Can biofeedback help conditions like high blood pressure, migraines and anxiety? Though many still consider biofeedback unproven in this regard, some scientific research seems to say it really can. Biofeedback works by giving patients a look at what is going on in certain systems in their body, as well as a way to influence them.
What is it?
To use biofeedback, patients are hooked up to instruments that record particular body functions, such as skin temperature or heart rate. A monitor shows the numbers so the patient can attempt to change them.
High blood pressure
A study at the University of Nevada at Las Vegas had patients relax with deep breathing while monitoring their pulse, blood pressure and temperature. Participants were able to lower their numbers by up to 10 points. According to Carolyn B. Yucha's study, patients with cold finger tips, high blood pressure and a tendency to overreact were most likely to profit from biofeedback for high blood pressure.
Migraine sufferers sometimes use biofeedback to learn to increase the blood flow to their hands by concentrating on warming them. This decreases blood flow to the brain, which alleviates pain for many patients. Temperature feedback, also known as hand-warming feedback, lets patients know when they are increasing the blood flow to their hands. In effect, they learn to divert excess blood flow from the vessels in the brain. After training, they are able to warm their hands without watching a monitor.
Studies show it works
In this form of biofeedback, a wire is attached to a patient's hand to measure temperature, and the patient practices for 20 to 30 minutes each week. Some studies show that this technique does decrease the frequency and severity of migraines, at least for many patients. It possibly averts migraines as well, if people consciously warm their hands during the aura that warns of the onset of a migraine.
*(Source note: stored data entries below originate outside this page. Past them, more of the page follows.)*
(** ** Calls *)

(** The namespace and name of a function call that carries both. *)
Definition namespaced_call (d : pydict) : option (string * string) :=
  if is_text (pget "type" d) "function_call" then
    match pget "namespace" d, pget "name" d with
    | PStr namespace, PStr name => Some (namespace, name)
    | _, _ => None
    end
  else None.

(** The bridge lookup that follows the rewriting of a call. *)
Definition check_call (bridge : NamespaceToolBridge) (target : string * string) : result unit :=
  let flat := flat_name target.1 target.2 in
  match dget flat (nb_flat_to_namespaced bridge) with
  | Some existing => ensure (bool_decide (existing = target)) NAMESPACE_TOOL_CONFLICT
  | None => ensure (negb (bool_decide (flat ∈ nb_reserved_tool_names bridge))) NAMESPACE_TOOL_CONFLICT
  end.

(** [_flatten_input_function_call_value] *)
Fixpoint flatten_call_value (bridge : NamespaceToolBridge) (value : pyval) : result pyval :=
  match value with
  | PDict d =>
      let walk := (fix go (drop_ns : bool) (d : pydict) : result pydict :=
        match d with
        | [] => Ok []
        | (k, child) :: d' =>
            if drop_ns && bool_decide (k = "namespace") then go drop_ns d'
            else c ← flatten_call_value bridge child; rest ← go drop_ns d'; Ok ((k, c) :: rest)
        end) in
      match namespaced_call d with
      | Some target =>
          flattened ← walk true d;
          _ ← check_call bridge target;
          Ok (PDict (dset "name" (PStr (flat_name target.1 target.2)) flattened))
      | None => flattened ← walk false d; Ok (PDict flattened)
      end
  | PList l =>
      items ← (fix go (l : list pyval) : result (list pyval) :=
        match l with
        | [] => Ok []
        | x :: l' => y ← flatten_call_value bridge x; rest ← go l'; Ok (y :: rest)
        end) l;
      Ok (PList items)
  | _ => Ok value
  end.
Biofeedback is also frequently used to help patients learn to deal with anxiety. At the University of Washington, the counseling office uses it to help students deal with social anxiety, test anxiety, chronic stress or generalized anxiety. Training may help patients become aware of heart rate variability, respiration and brain-wave variability. Students may also receive counseling or other treatment along with biofeedback.
The biofeedback approach has been used to treat some people with ADHD, epilepsy or chronic pain. Although biofeedback is still considered an alternative therapy, at least by many insurance companies, many people who have tried it are pleased with the results.